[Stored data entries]
= Beginning of Section =
(** * patch-utils: JSON patch builders of [pkg/json.go]

    A shallow embedding of the patch-generation code of [pkg/json.go] and
    the properties of its four builders and of the JSON-pointer escaper. *)

From Stdlib Require Import Ascii String Decimal DecimalString.
From stdpp Require Import base gmap strings list fin_maps.

Local Open Scope string_scope.

(** ** Go strings

    A Go [string] is a sequence of bytes: [String.string], whose characters
    are the 8-bit [ascii]. *)

Module strings.

(** The scanning loop of [strings.Replace] for a non-empty pattern: the
    matches are taken leftmost first and do not overlap.  [skip] counts the
    bytes of the match under way that are still to be passed over. *)
Fixpoint replace_from (old new : string) (skip : nat) (s : string) : string :=
  match s with
  | EmptyString => EmptyString
  | String c s' =>
      match skip with
      | S k => replace_from old new k s'
      | O =>
          if String.prefix old s
          then new ++ replace_from old new (String.length old - 1) s'
          else String c (replace_from old new 0 s')
      end
  end.

(** [strings.ReplaceAll(s, old, new)].  Every call of the program passes a
    non-empty [old]; with an empty [old] Go inserts [new] around every
    UTF-8 sequence of [s], a case that is left out here ([s] is returned
    as it is) and that no statement below touches. *)
Definition ReplaceAll (s old new : string) : string :=
  match old with
  | EmptyString => s
  | String _ _ => replace_from old new 0 s
  end.

(** [strings.Join(elems, sep)]. *)
Definition Join (elems : list string) (sep : string) : string :=
  String.concat sep elems.

End strings.

(** ** The pointer escaper *)

Definition SanitizeKeyForJsonPatch (key : string) : string :=
  strings.ReplaceAll (strings.ReplaceAll key "~" "~0") "/" "~1".

Definition UnSanitizeKeyForJsonPatch (key : string) : string :=
  strings.ReplaceAll (strings.ReplaceAll key "~1" "/") "~0" "~".

(** *** Escaping, one character at a time

    The two passes of [SanitizeKeyForJsonPatch], written as maps over the
    characters; they are what [strings.ReplaceAll] computes for a pattern of
    one character. *)

Fixpoint esc_tilde (s : string) : string :=
  match s with
  | EmptyString => EmptyString
  | String c s' =>
      if Ascii.eqb c "~" then String "~" (String "0" (esc_tilde s'))
      else String c (esc_tilde s')
  end.

Fixpoint esc_slash (s : string) : string :=
  match s with
  | EmptyString => EmptyString
  | String c s' =>
      if Ascii.eqb c "/" then String "~" (String "1" (esc_slash s'))
      else String c (esc_slash s')
  end.

(** An escaped reference token: no [/], and every [~] starts [~0] or [~1]. *)
Fixpoint escaped_token (t : string) : bool :=
  match t with
  | EmptyString => true
  | String c r =>
      if Ascii.eqb c "/" then false
      else if Ascii.eqb c "~" then
        match r with
        | String d _ => (Ascii.eqb d "0" || Ascii.eqb d "1") && escaped_token r
        | EmptyString => false
        end
      else escaped_token r
  end.


(** ** [fmt.Sprintf], for the verbs of this file *)

Module fmt.

(** Go string literals hold the escaped double quote; the templates below
    are written with [lit], which reads an apostrophe as that byte (none of
    the templates of the source holds an apostrophe). *)
Definition dquote : ascii := "034"%char.

Fixpoint lit (s : string) : string :=
  match s with
  | EmptyString => EmptyString
  | String c s' => String (if Ascii.eqb c "'" then dquote else c) (lit s')
  end.

(** An operand of [Sprintf]: a [string] or an [int]. *)
Inductive arg :=
| Str (s : string)
| Int (n : nat).

Definition Itoa (n : nat) : string := NilZero.string_of_uint (Nat.to_uint n).

(** One operand under the verb [v] ([s] or [d]); an operand of the other
    type is printed the way [fmt] reports a bad verb. *)
Definition format_arg (v : ascii) (x : arg) : string :=
  match x with
  | Str s =>
      if Ascii.eqb v "s" then s
      else "%!" ++ String v ("(string=" ++ s ++ ")")
  | Int n =>
      if Ascii.eqb v "d" then Itoa n
      else "%!" ++ String v ("(int=" ++ Itoa n ++ ")")
  end.

(** [fmt.Sprintf(format, a...)] for formats whose verbs are [%s] and [%d],
    the only ones of the program.  Any other byte after [%] is copied, and
    operands left over are dropped ([fmt] would report them); neither
    happens with the formats and calls of [json.go]. *)
Fixpoint Sprintf (format : string) (a : list arg) : string :=
  match format with
  | EmptyString => EmptyString
  | String c rest =>
      if Ascii.eqb c "%" then
        match rest with
        | EmptyString => "%!(NOVERB)"
        | String v rest' =>
            if Ascii.eqb v "s" || Ascii.eqb v "d" then
              match a with
              | x :: a' => format_arg v x ++ Sprintf rest' a'
              | [] => "%!" ++ String v ("(MISSING)" ++ Sprintf rest' [])
              end
            else String c (Sprintf rest a)
        end
      else String c (Sprintf rest a)
  end.

End fmt.

(** ** The types of [json.go] *)

(** [JsonPatch] encapsulates a JSON patch string. *)
Record JsonPatch := mkJsonPatch { patch : string }.

Definition Get (p : JsonPatch) : string := patch p.

(** [NoPatchRequired]: the instructions have resulted in no patch. *)
Record NoPatchRequired := mkNoPatchRequired { message : string }.

Definition Error (e : NoPatchRequired) : string := message e.

(** A non-nil value of Go's [error] interface: a [*NoPatchRequired], or an
    error of another package ([encoding/json], the client).  The nil error
    is [None]. *)
Inductive error :=
| ErrNoPatchRequired (e : NoPatchRequired)
| ErrOther (msg : string).

(** [PatchFunc] is the function to execute to perform the patch; a nil
    [PatchFunc] is [None]. *)
Definition PatchFunc := unit → option error.

(** A [[]string]: nil, or a slice with its elements. *)
Definition Slice := option (list string).

Definition slice_len (s : Slice) : nat :=
  match s with None => 0 | Some l => length l end.

(** The elements a [range] over the slice yields, in order. *)
Definition slice_range (s : Slice) : list string :=
  match s with None => [] | Some l => l end.

(** [append(s, x)] *)
Definition append {A : Type} (s : list A) (x : A) : list A := (s ++ [x])%list.

(** A [map[string]string]: nil, or a map with its entries. *)
Definition GoMap := option (gmap string string).

Definition map_entries (m : GoMap) : gmap string string :=
  match m with None => ∅ | Some g => g end.

Definition map_len (m : GoMap) : nat := size (map_entries m).

(** [value, found := m[k]] *)
Definition map_index (m : GoMap) (k : string) : option string :=
  map_entries m !! k.

(** One run of [for k, v := range m]: every entry once, in an order Go
    leaves open. *)
Record Range (m : GoMap) := mkRange {
  order : list (string * string);
  order_perm : order ≡ₚ map_to_list (map_entries m)
}.
Arguments order {m} _.
Arguments order_perm {m} _.

(** [client.Object], through the one method the builders call. *)
Record Object := mkObject { GetFinalizers : Slice }.

(** [types.PatchType] and [client.RawPatch]. *)
Inductive PatchType :=
| JSONPatchType
| MergePatchType
| StrategicMergePatchType
| ApplyPatchType.

Record RawPatch := mkRawPatch { Type_ : PatchType; Data : string }.

(** [client.Client], through its [Patch] method; the [context.Context] the
    builders hand on to it untouched is part of the client here. *)
Record Client := mkClient { Patch : Object → RawPatch → option error }.

(** ** The builders

    Every builder returns the patch (or patches) for the caller to log, the
    [PatchFunc] to execute, and the error of the generation. *)

Definition finalizerAddListTemplate : string :=
  fmt.lit "{'op': 'add', 'path': '/metadata/finalizers', 'value': ['%s']}".

Definition finalizerAppendTemplate : string :=
  fmt.lit "{'op': 'add', 'path': '/metadata/finalizers/-', 'value': '%s'}".

Definition JsonPatchFinalizerIn (clt : Client) (obj : Object) (finalizer : string)
  : JsonPatch * option PatchFunc * option error :=
  let addFinalizerPatch :=
    match GetFinalizers obj with
    | None =>
        (* no finalizer found, add a list of the one finalizer *)
        mkJsonPatch (fmt.Sprintf finalizerAddListTemplate [fmt.Str finalizer])
    | Some _ =>
        (* other finalizers exist, add the finalizer to the existing list *)
        mkJsonPatch (fmt.Sprintf finalizerAppendTemplate [fmt.Str finalizer])
    end in
  (addFinalizerPatch,
   Some (λ _, Patch clt obj
                (mkRawPatch JSONPatchType ("[" ++ Get addFinalizerPatch ++ "]"))),
   None).
(* ===== verification/_CoqProject ===== *)
-Q . S2P
Prelude.v
VersionRanges.v
JsString.v
JsonText.v
ExpressionScanner.v
ExpressionScannerProps.v
ExpressionReferences.v
ExpressionReferencesProps.v
InputValidation.v
ModelType.v
PartitionKey.v
DataMetadata.v
Intent.v
Base64.v
CommitOps.v
Commit.v
IntentKeyPaths.v
Partition.v
PartitionProps.v
ProcessLiveness.v
WriterLease.v
WriterLeaseProps.v
WriterLeaseRuns.v
AccessNames.v
AccessGrants.v
AccessDecision.v
CommitAuthorization.v
CommitAuthorizationProps.v
Credentials.v
WorkerRecords.v
TopologicalSort.v
Remote.v
TriggerCondition.v
Workflow.v
Schedule.v
ScheduleProps.v
StepRun.v
SignalWait.v
SignalStore.v
SignalKeys.v
SignalKeysProps.v
SignalKeysRuns.v
SignalProtocol.v
Continuation.v
ContinuationProps.v
ContinuationAlone.v
JobRun.v
WorkflowRun.v
WorkflowRunProps.v
ResumePlan.v
ResumePlanProps.v
(* ===== verification/Prelude.v ===== *)
(** * A verification of the core of swamp

    swamp is an automation framework: a command line and a server ([swamp serve])
    that run workflows of model methods, locally or on enrolled workers, keep the
    data they produce, and decide who may do what. Its own logic is the domain
    layer, [src/src/domain]; the layers around it (command line, server handlers,
    persistence, presentation) do input and output. This library models the parts
    of the domain layer that decide and record: what a request may do, what a
    credential admits, in which order and where steps run, what a run's record
    says after any sequence of events, what a resume runs again, which expressions
    a value holds and what they read, which fires of a schedule were missed, how
    commits change the partitions of the
    datastore and who may write them, and the three protocols by which processes
    share a store without a lock: the writer lease, the keys and early signals
    of waits, and the claims of suspended runs.

    ** Files

    Shared:

    - [Prelude] (this file): results of code that throws, record update, the
      ECMAScript sort and set, list lemmas, numbers.
    - [JsString], [JsonText]: the string operations, JSON values, their text and
      orderings, on strings of 8-bit code units.
    - [InputValidation]: [inputs/input_validation_service.ts], values checked
      against schemas.
    - [ModelType]: [models/model_type.ts] and its normalizer.

    Expressions, [expressions]:

    - [ExpressionScanner], [ExpressionScannerProps]: [cel_string_lexer.ts],
      [expression_scanner.ts] and the traversal of [expression_parser.ts]: the
      spans [${{ ... }}] of a text and of a value.
    - [ExpressionReferences], [ExpressionReferencesProps]:
      [expression_references.ts], the outputs, data and definitions an expression
      may read, from its syntax tree.

    The third datastore generation, [datastore_v3]:

    - [VersionRanges]: [version_ranges.ts], sets of versions as sorted ranges,
      every operation proved against sets of integers.
    - [PartitionKey], [DataMetadata], [Intent], [Base64], [CommitOps], [Commit]:
      keys of partitions, data metadata, the intents, ops and commits of a log
      and their wire form ([partition_key.ts], [intent.ts], [commit.ts] and the
      files they use).
    - [IntentKeyPaths]: [intent_key_paths.ts], the keys an intent may write.
    - [Partition], [PartitionProps]: [partition.ts], the state a log folds to:
      appends, retention, snapshots.
    - [ProcessLiveness], [WriterLease], [WriterLeaseProps], [WriterLeaseRuns]:
      [process_liveness.ts], [writer_lease.ts].
    - [CommitAuthorization], [CommitAuthorizationProps]:
      [commit_authorization.ts] and the authority the server builds for it.

    Access, credentials and workers:

    - [AccessNames]: the names of access control, [access/principal.ts],
      [subject.ts], [action.ts], [client.ts], [resource_selector.ts] and the rest:
      parsers, printers and matching.
    - [AccessGrants]: the grant and group models, [models/access/grant_model.ts]
      and [group_model.ts]: creating, revoking, membership.
    - [AccessDecision]: [access/policy_snapshot.ts], [access_resources.ts],
      [grant_based_access_decision_service.ts] and [admission.ts]: the snapshot of
      grants and groups, and [decide], [explain], [decideAll].
    - [Credentials]: [crypto/timing_safe_equal.ts], enrollment tokens and server
      tokens ([models/worker/enrollment_token_model.ts],
      [models/access/server_token_model.ts]).
    - [WorkerRecords]: step leases, pending dispatches, worker state and their
      retention ([models/worker]).

    Workflows:

    - [TopologicalSort]: [workflows/topological_sort_service.ts].
    - [Remote]: [remote/fan_out.ts], [rollout.ts], [scheduler.ts].
    - [TriggerCondition]: [workflows/trigger_condition.ts].
    - [Workflow]: the definitions, [workflow.ts], [job.ts], [step.ts],
      [step_task.ts], [placement.ts], and the refusals of [fan_out_job.ts].
    - [Schedule], [ScheduleProps]: [schedule_catch_up.ts], [schedule_state.ts] and
      what [libswamp/workflows/scheduled_execution.ts] decides and writes for a
      schedule at startup.
    - [StepRun], [JobRun], [WorkflowRun]: the three classes of
      [workflows/workflow_run.ts], every method of each, with the links of
      [nested_run_ref.ts]; [WorkflowRunProps] holds the theorems on whole runs.
    - [SignalWait]: [workflows/signal_wait.ts], the wait a step holds and the
      payloads it accepts; it implements the interface [SignalWaits] of
      [StepRun].
    - [SignalStore]: the records of waits, keys and early signals, and the
      store of [control_plane_signal_wait_store.ts].
    - [SignalKeys]: [wait_key_claim.ts], [pending_signal.ts],
      [early_signal.ts], [signal_wait_cleanup.ts], the part of
      [execution_service.ts] that opens a wait and the delivery of
      [libswamp/workflows/signal.ts].
    - [SignalKeysProps], [SignalKeysRuns], [SignalProtocol]: the logs the
      protocol leaves and a logic of programs, every operation in that logic,
      and the theorems on pools of processes.
    - [Continuation], [ContinuationProps], [ContinuationAlone]:
      [continuation_claim.ts] and its store, the claims by which one of several
      hosts resumes a suspended run: pools of processes, and a resume alone.
    - [ResumePlan], [ResumePlanProps]: [job_pairing.ts],
      [failed_step_retry.ts], [resume_reset.ts]: which steps of a failed or
      suspended run a resume or a retry runs again, and when it is refused. The
      runs are those of [WorkflowRun], the definitions those of [Workflow].

    ** How the code is modelled

    A class is a record of its fields and a function per method; a method that
    changes the object returns the changed record. A function that throws returns
    a [result] with the message. The clock, random identifiers and the vault are
    arguments; a method reads the clock once. A method on stored data is a
    function of the stored record, if any, and returns what it writes.
    A [Map] or [Set] whose order is not observed is a [gmap] or [gset], one whose
    order is observed a list. Numbers that hold integers are [Z]. Strings are
    Rocq strings, one character per 8-bit code unit. Instants are milliseconds.

    Code that shares a store with other processes ([WriterLease], [SignalStore],
    [SignalKeys], [Continuation]) is a program: a tree of calls to the store, each with what
    follows for every answer and for a failure. A step relation lets any process
    of a pool make its next call; a call is atomic, may fail with or without
    effect, and a process may stop for good at any call. The theorems on pools
    hold for every interleaving.

    Interfaces between components are classes: [TriggerEvaluationContext] (what a
    condition reads of a run; job runs and workflow runs implement it),
    [SignalWaits] (what a run uses of signal waits, implemented by [SignalWait]),
    [ConditionChecks] (what creating a grant uses of the condition compiler),
    [Ending] (records that end once), [Comparator] (what sorting needs of a
    comparison), [Env] (what the store of waits uses of the schema library),
    [CelGrammar] and [CelParser] (whether a text is CEL, and its syntax tree),
    [Evaluator] with its laws (what an expression's value depends on), [CronLib]
    with its laws (the next slot of a schedule).
    Parameters stand for code outside the domain layer: the condition evaluator,
    the vault, SHA-256, [localeCompare], the UUID check of the schema library,
    the resolvers of commit authorization, the run repository. Their hypotheses
    are documented behaviour (a comparison is a total preorder, a stored wait is
    read back), and each theorem that has one has a witness with concrete
    functions.

    ** Theorems

    - Access decisions: a deny grant that holds, or cannot be evaluated, refuses
      whatever the allows say; every allow is justified by a grant whose condition
      holds; adding a deny never widens access; control-plane records need admin;
      [decideAll] is at least as strict as [decide] on each resource; [explain]
      agrees with [decide]; admission; parsers and printers of names are inverse;
      a grant is never replaced or un-revoked; groups are sets.
    - Credentials: comparison is equality; an enrollment token never binds more
      machines than allowed and admits exactly the right callers; rotation retires
      the old secret; leases, dispatches and their reaping only move forward.
    - Datastore: no version is recorded twice; the invariant of partitions; the
      staged application of a commit equals the direct one; appends only move
      forward and only reject; snapshots, commits and keys are read back; a
      commit is authorized exactly when its ops are; a key has one owner.
    - Writer lease: no two processes hold one fence; a free lease is acquired;
      waiting ends.
    - Expressions: the spans of a value are exactly its expressions and putting
      their texts back gives the value; a scan is linear in the text whatever the
      grammar accepts; an expression whose references are not wide has the same
      value in repositories that agree on them.
    - Resumes: the steps to run again are those reachable from the entries, and
      the search for them ends; an accepted plan resets exactly their records and
      fits the run; jobs named by expressions are paired one to one; a retry
      starts from every failure or is refused.
    - Continuations: of the processes that resume a suspension automatically at
      most one that is alive holds its claim, provided none dies after it began
      to release ([released_and_dead_lets_two_in] shows that this is needed); a
      resume alone ends as the highest readable claim says.
    - Schedules: the fires reported missed are exactly the slots since the
      watermark; a slot is caught up only when it is the latest, in time, and no
      run recorded it; a pass leaves nothing missed; racing writers agree.
    - Scheduling: the sort is a topological sort and ends on every input, with
      the right error; batches partition the lanes of a fan-out; a rollout starts
      a batch only when it may and never stalls; a step goes to the freest worker.
    - Runs: conditions on forEach steps; fan-out plans are recorded faithfully;
      a signal settles a wait at most once; recovery asks for exactly the steps it
      resets; the owner of a run survives resumes; a run ends once with the right
      result and detaches its children; the stored form is a fixed point; a resume
      resets exactly what it names; refused data is never part of a success.
    - Signals: a payload is accepted exactly when it is well shaped and conforms
      to the schema; at most one wait is open under a key; a signal answered as
      pending is seen by the waits that read its slot; it settles one wait at
      most. [removed_generation_is_reused] shows why nothing but registrations
      is removed in these: a claimant that sleeps through a removal is given a
      generation again.

    ** Bounds and fuel

    The loops of [ExpressionScanner] have a unit of fuel per character of the
    text: each step advances ([lexStep_advances]), so none runs out
    ([scanLoop_covers], [scanLoop_work]). The search of [ResumePlan] for the
    steps to run again has one unit per entry and edge
    ([templatesToReset_closure]). The bisection of [Schedule] has the logarithm
    of its interval ([latestAtOrBefore_last]), and its loop over slots the cap
    of the source.

    In [TopologicalSort], the level loop has one unit of fuel per node (each
    level takes at least one node), and the search for a cycle one unit more
    than the nodes left (a path does not repeat a node before the search stops);
    [sort_decides_acyclicity] proves that neither runs out. In [VersionRanges],
    the binary search has one unit more than the ranges (each step drops one at
    least); [has_is_membership] proves that it finds every member. The waiting
    of [WriterLease.acquire] has fuel, and [waiting_ends] proves how much is
    enough. The loops of claims and of highest records make 8 and 4 attempts, as
    in the source. Every other recursion is structural.

    Versions of data go up to 2^30, as the arrays of the ranges index them;
    generations of keys stay below 2^53. An object of the store of waits is the
    record its bytes hold, or garbage; the limits on its bytes make it garbage.
    Numbers in schemas and payloads are integers.

    ** What is not modelled

    Logging, tracing and telemetry have no effect on results. The persisted and
    masked views of a run with sensitive values attached, the read-access
    fingerprint of the decision service, the checks of the schema library on
    fields no code depends on, and 16-bit characters outside Latin-1 are left
    out. Of the domain layer, the execution service but for the opening of
    signal waits (an asynchronous driver of the runs modelled here), the
    evaluation of expressions (a package evaluates them) and their replacement
    by values, the schemas that read authored workflow files, data repositories,
    the stores of logs and chunks and the replication of [datastore_v3], vaults,
    extensions, reports, audit and the repository service are not modelled, and
    neither are the timers, queues and fires of scheduled execution. They mostly
    do input and output around the decisions modelled here. What could be taken
    up next in the same way are the loops of [signal_wait_cleanup.ts] over the
    steps of a run, compaction and the catalog of [datastore_v3], and the audit
    chain ([serve_audit]). *)

From stdpp Require Export sorting.
From stdpp Require Export base numbers pretty gmap strings list.
(* ===== verification/ExpressionScannerProps.v ===== *)
(** * Properties of the lexer and the scanner of expressions

    A step of the lexer advances and stays in the text, so the segments of a
    text partition it; the spans of a value are its expressions, in order, and
    leave no expression outside them; the work of a scan is linear in the
    length of the value, whatever parses. *)

From Stdlib Require Import Ascii.
From S2P Require Import Prelude JsString ExpressionScanner.

Module ScannerProps.
Import Lexer Scanner.

(** ** Positions and slices of strings *)

Lemma get_Some_lt n s c : String.get n s = Some c → n < String.length s.
Proof. revert n. induction s as [|d s IH]; intros [|n]; simpl; [done..|lia|]. intros ?%IH. lia. Qed.

Lemma isAt_lt text pos c : isAt text pos c = true → pos < String.length text.
Proof. unfold isAt. rewrite bool_decide_eq_true. apply get_Some_lt. Qed.

Lemma length_substring s n m :
  String.length (String.substring n m s) = Nat.min m (String.length s - n).
Proof.
  revert n m. induction s as [|d s IH]; intros [|n] [|m]; simpl; rewrite ?IH, ?Nat.sub_0_r; done.
Qed.

Lemma length_slice s a b : b ≤ String.length s → String.length (slice s a b) = b - a.
Proof. unfold slice. rewrite length_substring. lia. Qed.

Lemma length_trimEnd s : String.length (trimEnd s) ≤ String.length s.
Proof. induction s as [|c s IH]; simpl; [done|]. destruct (_ && _); simpl; lia. Qed.

Lemma length_trimStart s : String.length (trimStart s) ≤ String.length s.
Proof. induction s as [|c s IH]; simpl; [done|]. destruct (isSpace c); simpl; lia. Qed.

Lemma length_trim s : String.length (trim s) ≤ String.length s.
Proof. unfold trim. etrans; [apply length_trimEnd|apply length_trimStart]. Qed.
= End of Section =
> [Problem requirements]: From the line holding "steps to run again has" to the line holding "than the nodes", inclusive, restate each line above exactly as written.

> [Solution below]:
    steps to run again has one unit per entry and edge
    ([templatesToReset_closure]). The bisection of [Schedule] has the logarithm
    of its interval ([latestAtOrBefore_last]), and its loop over slots the cap
    of the source.

    In [TopologicalSort], the level loop has one unit of fuel per node (each
    level takes at least one node), and the search for a cycle one unit more
    than the nodes left (a path does not repeat a node before the search stops);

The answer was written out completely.